In the most recent round of legal wranglings between nurses and management at Danville, Pa.-based Penn State Geisinger Health System, a union victory was reversed April 9 after 73 previously challenged and sealed election ballots were counted, a labor official said.
Of the 82 total challenged ballots, 73 votes were tallied, and of the 73, 46 voted against the union, and 27 voted in favor of it, said Francis Hoeber, a spokesman for the Philadelphia Regional Office of the National Labor Relations Board.
The final vote was a close one: 367 against the union, 358 for it.
In December nurses voted 331-321 in favor of joining District 1199P of the Service Employees International Union.
The 73 unsealed votes were cast by members of the Tel-A-Nurse program, through which registered nurses provide medical assistance over the phone, Hoeber said.
In the March 26 ruling, the NLRB determined that 73 of the Tel-A-Nurses should be allowed to vote on whether the hospital's 700 registered nurses will be represented by the SEIU.

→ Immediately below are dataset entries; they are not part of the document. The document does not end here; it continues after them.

(* ===== verification/Channel.v ===== *)
(** * Channels (net/Channel.h, net/Channel.cc)

    A file descriptor's events: what the loop is asked to watch for, and the order in which
    what it reports is handled. Descriptor, events and the flag of the loop are the state; the
    callbacks are parameters of [handleEvent]. *)

From S2P Require Import Prelude.

Definition POLLIN : Z := 0x1.
Definition POLLPRI : Z := 0x2.
Definition POLLOUT : Z := 0x4.
Definition POLLERR : Z := 0x8.
Definition POLLHUP : Z := 0x10.
Definition POLLNVAL : Z := 0x20.
Definition POLLRDHUP : Z := 0x2000.

Definition kNoneEvent : Z := 0.
Definition kReadEvent : Z := Z.lor POLLIN POLLPRI.
Definition kWriteEvent : Z := POLLOUT.

Record Channel := {
  fd_ : Z;
  events_ : Z;
  addedToLoop_ : bool;
}.

Definition Channel_new (fd : Z) : Channel := {| fd_ := fd; events_ := 0; addedToLoop_ := false |}.

(** The new events, and [update()]. *)
Definition set_events (e : Z) (c : Channel) : Channel := {| fd_ := fd_ c; events_ := e; addedToLoop_ := true |}.

Definition isNoneEvent (c : Channel) : bool := events_ c =? kNoneEvent.
Definition enableReading (c : Channel) : Channel := set_events (Z.lor (events_ c) kReadEvent) c.
Definition disableReading (c : Channel) : Channel := set_events (Z.land (events_ c) (Z.lnot kReadEvent)) c.
Definition enableWriting (c : Channel) : Channel := set_events (Z.lor (events_ c) kWriteEvent) c.
Definition disableWriting (c : Channel) : Channel := set_events (Z.land (events_ c) (Z.lnot kWriteEvent)) c.
Definition disableAll (c : Channel) : Channel := set_events kNoneEvent c.
Definition isWriting (c : Channel) : bool := negb (Z.land (events_ c) kWriteEvent =? 0).
Definition isReading (c : Channel) : bool := negb (Z.land (events_ c) kReadEvent =? 0).

(** [remove()]. *)
Definition remove (c : Channel) : outcome Channel :=
  if isNoneEvent c then Ok {| fd_ := fd_ c; events_ := events_ c; addedToLoop_ := false |} else Undef AssertFailed.

Definition has (bits r : Z) : bool := negb (Z.land r bits =? 0).

(** [handleEventWithGuard]. *)
Definition handleEventWithGuard {S} (closeCallback errorCallback readCallback writeCallback : M S unit)
    (revents : Z) : M S unit :=
  _ ← (if has POLLHUP revents && negb (has POLLIN revents) then closeCallback else mret tt);
  _ ← (if has (Z.lor POLLERR POLLNVAL) revents then errorCallback else mret tt);
  _ ← (if has (Z.lor (Z.lor POLLIN POLLPRI) POLLRDHUP) revents then readCallback else mret tt);
  if has POLLOUT revents then writeCallback else mret tt.

(** ** Lemmas *)

(** Every event set the class can make. *)
Definition channel_events (e : Z) : Prop := e ∈ [0; kReadEvent; kWriteEvent; Z.lor kReadEvent kWriteEvent].

Lemma set_events_ok c : channel_events (events_ c) ->
  channel_events (events_ (enableReading c)) /\ channel_events (events_ (disableReading c))
  /\ channel_events (events_ (enableWriting c)) /\ channel_events (events_ (disableWriting c)).
Proof.
  unfold channel_events, enableReading, disableReading, enableWriting, disableWriting, set_events.
  destruct c as [fd e ad]; simpl. intros E. set_unfold. destruct_or!; subst; vm_compute; tauto.
Qed.

Lemma writing_spec c : channel_events (events_ c) ->
  isWriting (enableWriting c) = true /\ isWriting (disableWriting c) = false
  /\ isWriting (enableReading c) = isWriting c /\ isWriting (disableReading c) = isWriting c
  /\ isReading (enableReading c) = true /\ isReading (disableReading c) = false
  /\ isReading (enableWriting c) = isReading c /\ isReading (disableWriting c) = isReading c.
Proof.
  unfold channel_events, enableReading, disableReading, enableWriting, disableWriting, set_events, isWriting, isReading.
  destruct c as [fd e ad]; simpl. intros E. set_unfold. destruct_or!; subst; vm_compute; tauto.
Qed.

Lemma none_event c : channel_events (events_ c) ->
  isNoneEvent c = negb (isWriting c) && negb (isReading c).
Proof.
  unfold channel_events, isNoneEvent, isWriting, isReading.
  destruct c as [fd e ad]; simpl. intros E. set_unfold. destruct_or!; subst; reflexivity.
Qed.

Lemma has_lor a b r : has (Z.lor a b) r = has a r || has b r.
Proof.
  unfold has. rewrite Z.land_lor_distr_r, <- negb_andb. f_equal.
  destruct (Z.eqb_spec (Z.land r a) 0) as [->|Ha]; [by rewrite Z.lor_0_l|].
  simpl. apply Z.eqb_neq. intros [? _]%Z.lor_eq_0_iff. done.
Qed.

(** The callbacks before the write callback. *)
Definition before_write {S} (closeCallback errorCallback readCallback : M S unit) (revents : Z) : M S unit :=
  _ ← (if has POLLHUP revents && negb (has POLLIN revents) then closeCallback else mret tt);
  _ ← (if has (Z.lor POLLERR POLLNVAL) revents then errorCallback else mret tt);
  if has (Z.lor (Z.lor POLLIN POLLPRI) POLLRDHUP) revents then readCallback else mret tt.

Lemma handleEvent_split {S} (c e r w : M S unit) revents s s' : before_write c e r revents s = Ok (tt, s') ->
  handleEventWithGuard c e r w revents s = (if has POLLOUT revents then w else mret tt) s'.
Proof.
  unfold before_write, handleEventWithGuard, mbind, M_bind.
  repeat match goal with |- context [match ?x with Ok _ => _ | _ => _ end] =>
    destruct x as [[[] ?]| |]; [|done..] end.
  by intros [= ->].
Qed.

The results were a setback for the union but not for the nurses, District 1199P Vice President Neal Bisno said in a press release.
District 1199P promises to press on with efforts to have a new election held at the hospital.
A new election is possible only if the NLRB finds merit in the union's allegations that management illegally tried to influence nurses to vote against the union before the December election.
The union alleges "a pattern of threats, intimidation, discrimination and other unlawful conduct on the part of (Geisinger Medical Center) during the election campaign last fall."
The NLRB, which officiates union elections, will review those objections as well as a list of others filed by management.
However, management will probably drop its allegations of improper union conduct considering the April 9 results, said hospital spokesman Bob Bomboy.